### [INFORMATION PROVIDED]
Definition parseStreamInfo (data : list byte) : outcome FlacStreamInfo :=
  match getUint16BE data 0 with
  | Throw e => Throw e
  | Ok minBlockSize =>
  match getUint16BE data 2 with
  | Throw e => Throw e
  | Ok maxBlockSize =>
      let d := at_ data in
      let minFrameSize := JS.or (JS.or (JS.shl (d 4) 16) (JS.shl (d 5) 8)) (d 6) in
      let maxFrameSize := JS.or (JS.or (JS.shl (d 7) 16) (JS.shl (d 8) 8)) (d 9) in
      (* sample rate (20 bits), channels (3 bits), bits per sample (5 bits) *)
      let sampleRate := JS.or (JS.or (JS.shl (d 10) 12) (JS.shl (d 11) 4)) (JS.sar (d 12) 4) in
      let channels := JS.and (JS.sar (d 12) 1) 0x07 + 1 in
      (* [+] binds tighter than [|]: x | (y + 1) *)
      let bitsPerSample := JS.or (JS.shl (JS.and (d 12) 0x01) 4) (JS.sar (d 13) 4 + 1) in
      (* total samples (36 bits) *)
      let totalSamplesHigh := JS.and (d 13) 0x0F in
      let totalSamplesLow :=
        JS.or (JS.or (JS.or (JS.shl (d 14) 24) (JS.shl (d 15) 16)) (JS.shl (d 16) 8)) (d 17) in
      let totalSamples := Z.lor (Z.shiftl totalSamplesHigh 32) (JS.shr totalSamplesLow 0) in
      let md5 := JS.subarray data 18 34 in
      Ok {| minBlockSize := minBlockSize;
            maxBlockSize := maxBlockSize;
            minFrameSize := minFrameSize;
            maxFrameSize := maxFrameSize;
            sampleRate := sampleRate;
            channels := channels;
            bitsPerSample := bitsPerSample;
            totalSamples := totalSamples;
            md5 := md5 |}
  end end.

(** The 5-bit field stored across bytes 12 and 13. *)
Definition bps_field (data : list byte) : Z :=
  Z.lor (Z.shiftl (Z.land (at_ data 12) 1) 4) (Z.shiftr (at_ data 13) 4).

End Flac.

(** ** MP3 and FLAC packages: the muxers *)

Module Mp3Muxer.

Record fields : Type := mk {
  packets : list (list byte);
  sampleRate : Z;
  channels : Z;
  bitrate : Z;
}.

Definition init_fields : fields := mk [] 44100 2 128000.

Definition t : Type := Muxer.t fields.

Definition push (p : list byte) (m : t) : t :=
  let x := Muxer.ext m in
  Muxer.set_ext (mk (packets x ++ [p]) (sampleRate x) (channels x) (bitrate x)) m.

### [GOAL OF THE EXERCISE]
From the records above, show each line that contains the word "list".

### [OUTPUT]
Definition parseStreamInfo (data : list byte) : outcome FlacStreamInfo :=
Definition bps_field (data : list byte) : Z :=
  packets : list (list byte);
Definition push (p : list byte) (m : t) : t :=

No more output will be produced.